Keeping track of business turnover and expenses is an important part of running a business. Perhaps your target is to increase profits month to month, year on year. But does an increase in profits always make you better off financially?
There’s a concept known as a ‘lifestyle creep’, which can easily trip you up. It works like this…
As you earn more, the things you previously thought of as luxuries gradually become necessities. You buy groceries at more expensive shops, eat out more at pricier restaurants, buy more expensive cars, gadgets and gifts. Extra income earned gets lost in an ever increasing standard of living. Your hard work shows up in more material goods or lavish experiences. You may appear, or feel, richer. But these often become liabilities to maintain and won’t increase your net worth. This enhanced lifestyle doesn’t secure your future or buy you freedom. In fact, you’re just increasing the demand on your future self to produce an even greater income to satisfy this new level of expectation.
In our post – How to de-stress your business finances – we talk about the importance of separating out business and personal finances and making sure enough is saved for tax and national insurance. But, no matter what you generate from the business, you won’t create financial success unless your personal spending is kept in check. Earning more isn’t always the answer.
Personal spending plays a big part in what you need to set as a target to generate from your business. The more able you are to personally manage on less, the more likely you are to make the business work for you. If you resist the urge to allow your lifestyle to creep up as you earn more, you’ll have more to allocate for your future plans. Plus, the size of pot needed for your financial freedom in the future won’t need to be nearly as big.
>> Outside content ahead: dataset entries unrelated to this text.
Lemma calc_priority_step x :
  mid_inv stashed x →
  ∃ q pol st, calc_priority cfg check_threshold deprioritize_threshold shuffle (sched_policy x) fast_match
      (sreq <$> waiting_queue x) (Some (sreq <$> reqs (running_batch x))) (cache (sys x)) = Ok (q, pol, st) ∧
    mid_inv stashed (set_sys (mkSys st (req_to_token_pool (sys x))) (set_policy pol
      (set_queue (rejoin (waiting_queue x) q) x))) ∧
    gist <$> rejoin (waiting_queue x) q ≡ₚ gist <$> waiting_queue x.
Proof.
  intros Hi. pose proof (mi_queue _ _ Hi) as Hq. pose proof (mi_ids _ _ Hi) as Hids. rewrite fmap_app in Hids.
  apply NoDup_app in Hids as (Hndq & _ & _).
  assert (Hqs : Forall (queued prio ctx pool) (sreq <$> waiting_queue x)) by (by apply Forall_fmap).
  destruct (calc_priority_ok cfg check_threshold deprioritize_threshold Hdis shuffle shuffle_perm Hpos
    (sched_policy x) fast_match (sreq <$> waiting_queue x) (Some (sreq <$> reqs (running_batch x))) (cache (sys x)) _
    (sv_wf _ _ _ _ _ (dr_core _ _ _ _ _ _ (mi_ready _ _ Hi)))) as (q & pol & st & Hc & Hw & Hsame & _ & q0 & Hf & Hperm).
  { rewrite (mi_policy _ _ Hi). intros Hp. eapply Forall_impl; [exact Hqs|]. intros r [[_ _ _ ? _ _] _ _]. unfold has_priority. auto. }
  exists q, pol, st. split; [done|].
  assert (Hrids : rid <$> q ≡ₚ brid <$> waiting_queue x).
  { rewrite Hperm, brid_sreq. clear -Hf. induction Hf as [|r r' l l' [Hr _ _ _ _ _ _ _ _ _ _ _] _ IH]; [done|]. csimpl. by rewrite Hr, IH. }
  assert (Hj : sreq <$> rejoin (waiting_queue x) q = q).
  { apply rejoin_sreq; [done|]. apply Forall_forall. intros y Hy. rewrite <-Hrids. apply list_elem_of_fmap. eauto. }
  assert (Hb : brid <$> rejoin (waiting_queue x) q ≡ₚ brid <$> waiting_queue x) by (by rewrite (brid_sreq (rejoin _ _)), Hj).
  split.
  2:{ assert (∀ l : list BReq, gist <$> l = gist_of <$> (sreq <$> l)) as Hgs by (intros; by rewrite <-list_fmap_compose).
      rewrite !Hgs, Hj, Hperm. clear -Hf. induction Hf as [|r r' l l' Hr _ IH]; [done|]. csimpl. rewrite IH. f_equiv.
      destruct Hr as [R1 R2 R3 _ R5 _ _ _ _ _ _ _]. unfold gist_of, output_len, all_ids. by rewrite R1, R2, R3, R5. }
  assert (Hi1 : mid_inv stashed (set_queue (rejoin (waiting_queue x) q) x)).
  { apply mid_queue; [|by rewrite Hb|done]. apply (Forall_fmap sreq). rewrite Hj, Hperm. clear -Hf Hqs.
    induction Hf as [|r r' l l' Hr _ IH]; [done|]. apply Forall_cons in Hqs as [? ?]. constructor; [by eapply queued_same_req|auto]. }
  pose proof (calc_priority_settings _ _ _ _ _ _ _ _ Hc) as Hset.
  assert (Hi2 : mid_inv stashed (set_policy pol (set_queue (rejoin (waiting_queue x) q) x))).
  { destruct Hi1. split; try done. cbn. by rewrite Hset. }
  by apply (mid_looked_up _ _ Hi2).
Qed.
End inv.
So, how do we resist this lifestyle creep..?
Pay yourself first
The answer is automation. Simple in principle and easy to apply. It just takes a decision to make it a priority. Once in place, it’s then easy to maintain and review.
Don’t wait until your earnings increase, until the kids are off your hands or until you’re sure that you can afford to save. Set up a system to automatically sweep money each month into different pots for your future. That way, while still focussing on increasing your turnover and profits, you can trick your unconscious mind into thinking that you’ve got less money available to spend. And, before you know it, you’ll have built up decent reserves.
You reap what you sow
Everything has a cycle. You sow, cultivate, then harvest. Conspicuous consumption would have us believe that you can jump straight to the harvest by buying now and paying later. But we disagree. It’s possible to cultivate good or bad habits.
Here’s our top five tips for developing good habits:
1. Draw enough to cover your personal spending: To start with you’ll need to know where you are. Take a look through bank statements and work out what you need on a monthly basis for personal spending. Go through your direct debits and standing orders with a fine-tooth comb and see if there’s anything you can cancel or reduce. The less you need personally, the less pressure on your business and on you. Once clear, decide on a monthly fixed payment from your business to pay yourself and set that up with your bank. You should take advice from your accountant when it comes to salary and dividends to make sure you’re being tax-efficient.
2. Make an allowance for occasional costs: Some expenses don’t crop up every month. Set aside a fixed amount each month to cover these from the personal spending money you pay yourself and also within your business (a good habit is to have separate savings accounts for both of these). This could help you pay for things like holidays and gifts, as well as irregular business costs such as new equipment or training. These pots could also be used for occasionally rewarding yourself, or the business, when you hit or exceed your target income for example. Just don’t make rewards a habit as it can easily lead to a lifestyle creep.
3. Make payments to your future self: Decide on an amount you’d like to put away for your future self. Seek advice if needed on things like investments and pensions and ways to take advantage of tax breaks. Then fix payments into different savings and investment vehicles (for example, ISAs, SIPPs or property funds), so that the money starts building up in these pots without you having to think about it too much. It’s important to begin to build this habit, as a small amount each month will build into something meaningful, and this will cement the value of the habit in your mind.
4. Focus on a monthly turnover target: Once you know what you need to cover personal spending, occasional costs and payments to your future self, you can quickly work out what profit you need to generate from your business. Add in business costs, an allowance for tax and national insurance, and you’ve got yourself an income target. Don’t just do the maths. Post reminders on your computer or on your wall. Focus on it daily. Share it with people whom you trust to hold you accountable and who have a genuine interest in you and your business.
5. Become your own Angel (Investor): As your business generates higher profits your vision may expand, or new unplanned opportunities may appear. Make sure you set aside money within the business so that you have the cash needed to take it to the next level. This may seem instinctive, but people often forget to operate for success. It’s a good idea to ask yourself how far you want to take the business. Are you planning for that vision? What’s especially good about operating in this way is that, should things take a turn for the worse, you’ll have a safety net to weather the storm with less stress.
The quicker you develop the habit of paying yourself first, and resist the temptation to spend more as your earnings increase, the sooner you’ll be able to create financial freedom. By prioritising your future self, you can maximise efficiency with your savings and live a comfortable lifestyle on what’s left. A great life lesson to pass onto future generations.